(* ===== verification/Syscall.v ===== *)
(** * System call arguments and process calls ([syscall.c], [sysproc.c])

    The kernel as a system call sees it: the process table, the user memory of the
    running process, the clock and the kernel below.  A user address is a [Z];
    user memory is a function from addresses to bytes.  [fetchstr] returns the
    bytes of the string with the pointer where the C code returns their number. *)
From S2P Require Import Prelude Str Proc Sleeplock Tx Fs File.

Record wst (S K : Type) := mkwst {
  um : mem;
  clock : Z;
  kern : kst S K;
}.
Arguments mkwst {S K} um clock kern.
Arguments um {S K} w.
Arguments clock {S K} w.
Arguments kern {S K} w.

(** [fetchstr]'s loop from [s] on. *)
Fixpoint scan_str (m : mem) (s ep : Z) (fuel : nat) : option (list Z) :=
  match fuel with
  | O => None
  | Datatypes.S k =>
      if s <? ep then
        if m s =? 0 then Some [] else cons (m s) <$> scan_str m (s + 1) ep k
      else None
  end.

Section Syscall.
Context {S K : Type} {SV : Services (wst S K)}.
Context (forkret trapret : Z).

(** [cur]: the slot of [myproc()]. *)
Context (cur : nat).

Abbreviation SM := (M (pst (wst S K))).

Definition user : SM mem := let! s := get in ret (um (world s)).
Definition store (a : Z) (bs : list Z) : SM unit :=
  inw (modify (fun w => mkwst (poke (um w) a bs) (clock w) (kern w))).
Definition inkern {A} (m : M (kst S K) A) : SM A :=
  inw (zoom kern (fun k w => mkwst (um w) (clock w) k) m).

Definition fetchint (addr : Z) : SM (option Z) :=
  let! p := slot cur in
  if (sz p <=? addr) || (sz p <? u32 (addr + 4)) then ret None
  else let! m := user in ret (Some (s32 (load32 m addr))).

Definition fetchstr (addr : Z) : SM (option (Z * list Z)) :=
  let! p := slot cur in
  if sz p <=? addr then ret None
  else let! m := user in
       ret ((fun str => (addr, str)) <$> scan_str m addr (sz p) (Z.to_nat (sz p - addr))).

Definition argint (n : Z) : SM (option Z) :=
  let! p := slot cur in fetchint (u32 (tf_esp (tf p) + 4 + 4 * n)).

Definition argptr (n size : Z) : SM (option Z) :=
  let! p := slot cur in
  let! i := argint n in
  match i with
  | None => ret None
  | Some i =>
      if (size <? 0) || (sz p <=? u32 i) || (sz p <? u32 (u32 i + size)) then ret None
      else ret (Some (u32 i))
  end.

Definition argstr (n : Z) : SM (option (Z * list Z)) :=
  let! addr := argint n in
  match addr with
  | None => ret None
  | Some addr => fetchstr (u32 addr)
  end.

(** ** [sysproc.c] *)

Definition sys_fork : SM Z := fork forkret trapret cur.
Definition sys_exit : SM Z := exit cur ;; ret 0.
Definition sys_wait : SM Z := wait cur.

Definition sys_kill : SM Z :=
  let! pid := argint 0 in
  match pid with None => ret (-1) | Some pid => kill pid end.

Definition sys_getpid : SM Z := let! p := slot cur in ret (pid p).

Definition sys_sbrk : SM Z :=
  let! n := argint 0 in
  match n with
  | None => ret (-1)
  | Some n =>
      let! p := slot cur in
      let addr := s32 (sz p) in
      let! r := growproc cur n in
      ret (if r <? 0 then -1 else addr)
  end.

(** [tickslock]: like the other locks, it changes this CPU's depth only. *)
Definition acquire_tl : SM unit := modify (fun s => set_lock (locked s) (ncli s + 1) s).
Definition release_tl : SM unit := modify (fun s => set_lock (locked s) (ncli s - 1) s).

Definition ticks_chan : wchan := ChAddr 0.
Definition read_clock : SM Z := let! s := get in ret (clock (world s)).

(** One round of [sys_sleep]'s loop, with [tickslock] held. *)
Definition sleep_round (ticks0 n : Z) : SM Z :=
  let! t := read_clock in
  if u32 (t - ticks0) <? u32 n then
    let! p := slot cur in
    if nz (killed p) then release_tl ;; ret (-1)
    else sleep (Some cur) ticks_chan (Some OtherLock)
  else release_tl ;; ret 0.

Definition sys_sleep : SM Z :=
  let! n := argint 0 in
  match n with
  | None => ret (-1)
  | Some n => acquire_tl ;; let! t := read_clock in sleep_round t n
  end.

(** [sys_sleep] when the process runs again. *)
Definition sys_sleep_resume (ticks0 n : Z) : SM Z :=
  sleep_resume cur OtherLock ;; sleep_round ticks0 n.

Definition sys_uptime : SM Z :=
  acquire_tl ;; let! t := read_clock in release_tl ;; ret (s32 t).

(** A [pstat_t] in memory: four ints, the name, the state and padding. *)
Definition put_pstat (t : pstat_t) (a : Z) : SM unit :=
  store a (le32 (st_inuse t) ++ le32 (st_tickets t) ++ le32 (st_pid t) ++ le32 (st_ticks t)
           ++ st_name t ++ [st_state t]).

Definition sizeof_pstat : Z := 36.

Definition sys_getpinfo : SM Z :=
  let! a := argptr 0 (sizeof_pstat * Z.of_nat NPROC) in
  match a with
  | None => ret (-1)
  | Some a =>
      let! t := fillpstat in
      for_each (indices (length t)) (fun i =>
        match t !! i with
        | Some e => put_pstat e (a + sizeof_pstat * Z.of_nat i)
        | None => ret tt
        end) ;;
      ret 0
  end.

Definition call_settickets : SM Z := let! n := argint 0 in Proc.sys_settickets (Some cur) n.

End Syscall.

(** ** What the argument checks guarantee *)

Lemma scan_str_spec m ep fuel : forall s, (Z.to_nat (ep - s) <= fuel)%nat ->
  match scan_str m s ep fuel with
  | Some str => s + Z.of_nat (length str) < ep /\ m (s + Z.of_nat (length str)) = 0 /\
      str = peek m s (Z.of_nat (length str)) /\ Forall (.≠ 0) str
  | None => forall a, s <= a < ep -> m a <> 0
  end.
Proof.
  induction fuel as [|k IH]; intros s Hf; cbn [scan_str].
  - intros a Ha. lia.
  - destruct (Z.ltb_spec s ep) as [Hs|Hs]; [|intros a Ha; lia].
    destruct (Z.eqb_spec (m s) 0) as [E|E].
    + cbn. rewrite Z.add_0_r. split_and!; [lia|done|done|done].
    + specialize (IH (s + 1) ltac:(lia)). destruct (scan_str m (s + 1) ep k) as [str|]; cbn.
      * destruct IH as (H1 & H2 & H3 & H4). split_and!; [lia|by rewrite <- H2; f_equal; lia| |by constructor].
        unfold peek in *. rewrite Nat2Z.id in *. cbn. f_equal; [f_equal; lia|].
        rewrite H3 at 1. rewrite <- seq_shift, <- list_fmap_compose. apply list_fmap_ext. intros i j _. cbn. f_equal. lia.
      * intros a Ha. destruct (Z.eq_dec a s) as [->|]; [done|]. apply IH. lia.
Qed.

Lemma load32_range m a : (forall x, 0 <= m x < 256) -> 0 <= load32 m a < 4294967296.
Proof.
  intros H. unfold load32, de32. pose proof (H a). pose proof (H (a + 1)). pose proof (H (a + 2)). pose proof (H (a + 3)). lia.
Qed.

Section Bounds.
Context {S K : Type} {SV : Services (wst S K)}.

(** C18: The user pointers the kernel accepts lie in the process: [argint] reads a
    word exactly when all of it is below [sz], [argptr] accepts exactly the blocks
    that start and end in the process, with no wrap-around of the sums, and
    [argstr] accepts exactly the pointers to a string that ends, NUL
    included, below [sz]; nothing is changed. *)
Theorem user_pointers_checked (cur : nat) (n size : Z) (s : pst (wst S K)) p :
  procs s !! cur = Some p -> 0 <= sz p <= 2147483648 -> -2147483648 <= size < 2147483648 ->
  let m := um (world s) in
  let at_ := u32 (tf_esp (tf p) + 4 + 4 * n) in
  let a := load32 m at_ in
  (forall x, 0 <= m x < 256) ->
  argint cur n s = Ret (if bool_decide (at_ + 4 <= sz p) then Some (s32 a) else None) s /\
  argptr cur n size s =
    Ret (if bool_decide (at_ + 4 <= sz p /\ 0 <= size /\ a < sz p /\ a + size <= sz p) then Some a else None) s /\
  exists r, argstr cur n s = Ret r s /\
    match r with
    | Some (q, str) => q = a /\ at_ + 4 <= sz p /\ a + Z.of_nat (length str) < sz p /\
        m (a + Z.of_nat (length str)) = 0 /\ str = peek m a (Z.of_nat (length str)) /\ Forall (.≠ 0) str
    | None => at_ + 4 <= sz p -> forall x, a <= x < sz p -> m x <> 0
    end.
Proof.
  intros Hp Hsz Hsize m at_ a Hm.
  assert (Hs : slot cur s = Ret p s) by (unfold slot, deref; cbn; by rewrite Hp).
  assert (Hat : 0 <= at_ < 4294967296) by apply u32_range.
  assert (Ha : 0 <= a < 4294967296) by (by apply load32_range).
  assert (Hint : argint cur n s = Ret (if bool_decide (at_ + 4 <= sz p) then Some (s32 a) else None) s).
  { unfold argint, bind. rewrite Hs. unfold fetchint, bind. rewrite Hs. fold at_.
    destruct (Z.leb_spec (sz p) at_); cbn [orb]; [by rewrite bool_decide_false by lia|].
    rewrite u32_small by lia. destruct (Z.ltb_spec (sz p) (at_ + 4)); [by rewrite bool_decide_false by lia|].
    by rewrite bool_decide_true by lia. }
  assert (Hu : u32 (s32 a) = a) by (rewrite u32_s32; by apply u32_small).
  split_and!; [done| |].
  - unfold argptr, bind. rewrite Hs, Hint. destruct (bool_decide_reflect (at_ + 4 <= sz p)) as [Hw|Hw].
    + rewrite Hu. destruct (Z.ltb_spec size 0); cbn [orb]; [by rewrite bool_decide_false by lia|].
      destruct (Z.leb_spec (sz p) a); cbn [orb]; [by rewrite bool_decide_false by lia|]. rewrite u32_small by lia.
      destruct (Z.ltb_spec (sz p) (a + size)); [by rewrite bool_decide_false by lia|]. by rewrite bool_decide_true by lia.
    + by rewrite bool_decide_false by lia.
  - unfold argstr, bind. rewrite Hint. destruct (bool_decide_reflect (at_ + 4 <= sz p)) as [Hw|Hw]; [|by exists None].
    rewrite Hu. unfold fetchstr, bind. rewrite Hs. destruct (Z.leb_spec (sz p) a) as [Hle|Hgt].
    + exists None. split; [done|]. intros _ x Hx. lia.
    + eexists. split; [reflexivity|]. fold m. pose proof (scan_str_spec m (sz p) (Z.to_nat (sz p - a)) a ltac:(lia)) as H.
      destruct (scan_str m a (sz p) (Z.to_nat (sz p - a))) as [str|]; cbn; [|tauto]. tauto.
Qed.

End Bounds.

(** A process whose first argument points to the string "hi". *)
Definition demo_um : mem := poke (poke (fun _ => 0) 104 [200; 0; 0; 0]) 200 [104; 105].

Definition demo_pst : pst (wst unit unit) :=
  mkpst [set_sz 4096 (set_tf (mktf 0 0 0 0 0 0 0 0 0 0 0 0 0 0 0 0 0 100 0) proc0)] 1 None false 0
    (mkwst demo_um 0 (mkkst [] ∅ [] tt (mkfs tt (mksb 0 0 0 0 0 0 0) []))).

Lemma user_pointers_checked_witness :
  argptr 0 0 3896 demo_pst = Ret (Some 200) demo_pst /\ argptr 0 0 3897 demo_pst = Ret None demo_pst.
Proof.
  assert (Hm : forall x, 0 <= demo_um x < 256).
  { intros x. unfold demo_um, poke. destruct (_ && _).
    - destruct (Z.to_nat (x - 200)) as [|[|[|?]]]; cbn; lia.
    - destruct (_ && _); [|lia]. destruct (Z.to_nat (x - 104)) as [|[|[|[|[|?]]]]]; cbn; lia. }
  split.
  - destruct (user_pointers_checked (S := unit) (K := unit) 0 0 3896 demo_pst
      (set_sz 4096 (set_tf (mktf 0 0 0 0 0 0 0 0 0 0 0 0 0 0 0 0 0 100 0) proc0))) as (_ & E & _).
    + reflexivity.
    + cbn. lia.
    + lia.
    + exact Hm.
    + rewrite E. reflexivity.
  - destruct (user_pointers_checked (S := unit) (K := unit) 0 0 3897 demo_pst
      (set_sz 4096 (set_tf (mktf 0 0 0 0 0 0 0 0 0 0 0 0 0 0 0 0 0 100 0) proc0))) as (_ & E & _).
    + reflexivity.
    + cbn. lia.
    + lia.
    + exact Hm.
    + rewrite E. reflexivity.
Defined.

## Exercise prompt:
Return exactly what appears above, from the first line of the entries to the line with "running process, the", inclusive.

## Exercise response:
(* ===== verification/Syscall.v ===== *)
(** * System call arguments and process calls ([syscall.c], [sysproc.c])

    The kernel as a system call sees it: the process table, the user memory of the
    running process, the clock and the kernel below.  A user address is a [Z];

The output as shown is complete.